If you run out of space, there is one thing you can do: move the entire pg_wal to a different file system where you have space and put a symbolic link to the new location into the PostgreSQL data directory.

Can't find wal backup files

I have two servers, a master and a replica that work together in asynchronous replication mode; slave server seems to be working fine, since any change in the master is mirrored in the slave right away. Moreover, there is also an archive process that copy the wal files from the master to another filesystem to keep them safety. My doubt is, what wal files can I delete by means of pg_archivecleanup? I guess that I need look for wal files with .backup extension in the master and then I could delete wal files older than last backup.
For instance, if I have these files in the master server
000000010000000000000089
000000010000000000000088.00000028.backup
000000010000000000000088
000000010000000000000087
000000010000000000000086
...
I come to the conclusion that is safe deleting 000000010000000000000088 and older files, and keep the newest ones.
The problem is that I don't find .backup files anywhere: neither in the master, nor in the replica, nor in the archive location.
The *.backup files are created if you perform an online backup with pg_basebackup or similar and you are archiving WAL files using the archive_command.
In that case you can use pg_archivecleanup with such a file as argument to automatically remove all WAL archives that are older than that backup.
Your either use a different backup method (pg_dump?), or you are not using archive_command.

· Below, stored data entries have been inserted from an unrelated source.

Lemma rejected_elem cfg r now offers x :
  x ∈ rejected_of ToLower ToUpper EqualFold Quote environment file cfg r now offers ↔
  ∃ o, o ∈ offers ∧ evaluate cfg r (Offer_Normalize o) now = inl x.
Proof.
  unfold rejected_of. rewrite list_elem_of_omap. split; intros (o & Ho & He); exists o; (split; [done|]).
  - by destruct (evaluate _ _ _ _); [injection He as ->|].
  - by rewrite He.
Qed.

Lemma refused cfg r o now x : evaluate cfg r o now = inl x → RejectedOffer x = OfferID o ∧ ¬ feasible cfg r o now.
Proof.
  intros Hx. split; [|intros Hf; by rewrite (proj1 (evaluate_feasible _ _ _ _) Hf) in Hx].
  unfold Placement.evaluate in Hx. destruct (List.find _ _) as [[? []]|]; [|done]. by injection Hx as <-.
Qed.

Lemma normalize_keeps request r :
  Request_normalize ToLower ToUpper request = Ok r →
  Requirements r = Requirements request ∧ ReqManifest r = ReqManifest request ∧
  AllowExperimentalPlatforms (Wanted r) = AllowExperimentalPlatforms (Wanted request).
Proof. unfold Request_normalize. intros H. inv_ok. by subst r. Qed.

(** Every candidate is a feasible offer of the request. *)
Lemma Place_feasible cfg now request offers p c :
  Place cfg now request offers = Ok p → c ∈ Candidates p →
  ∃ r o, Request_normalize ToLower ToUpper request = Ok r ∧ o ∈ offers ∧ CandidateOffer c = OfferID (Offer_Normalize o) ∧
    feasible cfg r (Offer_Normalize o) now.
Proof.
  unfold Placement.Place. intros H Hc. apply bind_ok in H as (r & Hr & H). apply Ok_inj in H as <-. cbn [Candidates] in Hc.
  assert (∀ l : list Candidate, c ∈ (if (0 <? Limit r) && (Limit r <? Z.of_nat (length (merge_sort ranked l)))
    then take (Z.to_nat (Limit r)) (merge_sort ranked l) else merge_sort ranked l) → c ∈ l) as Hin.
  { intros l Hl. rewrite <- (merge_sort_Permutation ranked l). destruct (_ && _) in Hl; [|exact Hl].
    rewrite <- (take_drop (Z.to_nat (Limit r)) (merge_sort ranked l)), elem_of_app. by left. }
  apply Hin, list_elem_of_fmap in Hc as (e & -> & (o & Ho & Hf & ->)%accepted_elem). exists r, o. by rewrite scored_offer.
Qed.

(** C18.  A placement offers exactly what is feasible, best first.  The
    candidates are the offers that meet every demand of the request and of
    their owners, all of them or the first ones up to the limit; every other
    offer is rejected, and nothing feasible is.  When every score is a number
    no candidate is listed behind one with a lower score, or with the same
    score and a higher rate, or with the same score and rate and a greater
    name. *)
Theorem placement_exact cfg now request offers p :
  Place cfg now request offers = Ok p →
  ∃ r all, Request_normalize ToLower ToUpper request = Ok r ∧
    Candidates p = (if decide (Limit r = 0) then all else take (Z.to_nat (Limit r)) all) ∧
    (Forall rated all → StronglySorted ranked all) ∧
    (∀ id, (∃ c, c ∈ all ∧ CandidateOffer c = id) ↔ ∃ o, o ∈ offers ∧ OfferID (Offer_Normalize o) = id ∧ feasible cfg r (Offer_Normalize o) now) ∧
    (∀ id, (∃ x, x ∈ Rejected p ∧ RejectedOffer x = id) ↔ ∃ o, o ∈ offers ∧ OfferID (Offer_Normalize o) = id ∧ ¬ feasible cfg r (Offer_Normalize o) now).
Proof.
  unfold Placement.Place. intros H. apply bind_ok in H as (r & Hr & H). apply Ok_inj in H as <-.
  match goal with |- context [merge_sort ranked ?l] => exists r, (merge_sort ranked l) end. cbn [Candidates Rejected PlacementWeights]. split_and!.
  - done.
  - assert (0 ≤ Limit r) as Hl. { unfold Request_normalize in Hr. inv_ok. subst. by to_prop. }
    destruct (Z.ltb_spec 0 (Limit r)); [|rewrite decide_True by lia; done]. rewrite decide_False by lia. cbn [andb].
    match goal with |- context [Limit r <? ?n] => destruct (Z.ltb_spec (Limit r) n) end; [done|].
    symmetry. apply take_ge. lia.
  - intros Hr'. by apply (sorted_strongly ranked rated); [apply ranked_trans| |apply (Sorted_merge_sort ranked)].
  - intros id. setoid_rewrite merge_sort_Permutation. setoid_rewrite list_elem_of_fmap. split.
    + intros (c & (e & -> & (o & Ho & Hf & ->)%accepted_elem) & <-). exists o. by rewrite scored_offer.
    + intros (o & Ho & <- & Hf). eexists. split; [eexists; split; [done|]; apply accepted_elem; eauto|]. by rewrite scored_offer.
  - intros id. setoid_rewrite merge_sort_Permutation. split.
    + intros (x & (o & Ho & Hx)%rejected_elem & <-). apply refused in Hx as [-> ?]. by exists o.
    + intros (o & Ho & <- & Hn). destruct (evaluate cfg r (Offer_Normalize o) now) as [x|c] eqn:Hx; [|by apply evaluate_feasible in Hx as [? _]].
      exists x. split; [apply rejected_elem; by exists o|]. by apply refused in Hx as [-> _].
Qed.

(** C19.  A checkpoint is placed unattended on certified machines only.
    With the shipped matrix and without the option for experimental platforms,
    every candidate for a request that carries a checkpoint is a machine on
    which the checkpoint can be restored, and which is the certified platform:
    Ubuntu 24.04 on x86_64 with a kernel from 6.8 to 6.11 and a working CRIU of
    the 4.2 line. *)
Theorem unattended_certified cfg now request offers p c m :
  EqualFold "ubuntu-24.04" "linux" = false → ConfigChecker cfg = no_checker → ReqManifest request = Some m →
  AllowExperimentalPlatforms (Wanted request) = false → Place cfg now request offers = Ok p → c ∈ Candidates p →
  ∃ o, o ∈ offers ∧ OfferID (Offer_Normalize o) = CandidateOffer c ∧ certified ToLower (Capabilities o) ∧
    snd (resolvedPolicy environment file no_checker) = None ∧
    restorable ToLower EqualFold (fst (resolvedPolicy environment file no_checker)) no_checker m (Capabilities o).
Proof.
  intros Hfold Hcfg Hm Hexp Hp Hc. destruct (Place_feasible _ _ _ _ _ _ Hp Hc) as (r & o & Hr & Ho & Hid & Hf). exists o.
  destruct (normalize_keeps _ _ Hr) as (_ & Hrm & Hre). destruct (f_restores _ _ _ _ Hf m) as [Hcomp Hauto]; [congruence|].
  unfold Placement.check, Placement.decision in *. rewrite Hcfg in *. change (Capabilities (Offer_Normalize o)) with (Capabilities o) in *.
  apply check_exact in Hcomp as [??]. split_and!; try done. apply (proj1 (automatic_certified ToLower EqualFold Quote _ Hfold)). destruct Hauto as [?|Hx]; [done|].
  unfold experimental in Hx. rewrite Hre, Hexp, andb_false_r in Hx. done.
Qed.
End scheduler.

With pg_dump you cannot do archive recovery, so you wouldn't need to archive WALs at all. If you are using a different archive method like pg_receivewal, you won't get the *.backup files and you have to think of a different method to remove your old WAL archives.
One simple method to purge your old WAL archives is to simply remove all those that are older than your retention time.
The files are still being generated and archived (unless you turned that off) an the master. They are also passed by streaming to the replica where they are kept in pg_wal, but the replica automatically cleans them up every restartpoint. You can get the replica to keep them permanently by setting archive_mode=always on the replica, but it sounds like you don't want that.
If the only purpose of the archive (by the master) is to save files for use by the replica in case it falls to far behind for streaming (not for disaster recovery or PITR) than you can use "pg_archivecleanup" to automatically clean them up. This is invoked on the replica (not the master) but it must have write access to the archive directory. So you can mount it as a network file share, you can wrap pg_archivecleanup in ssh so it gets run on the master rather than the replica.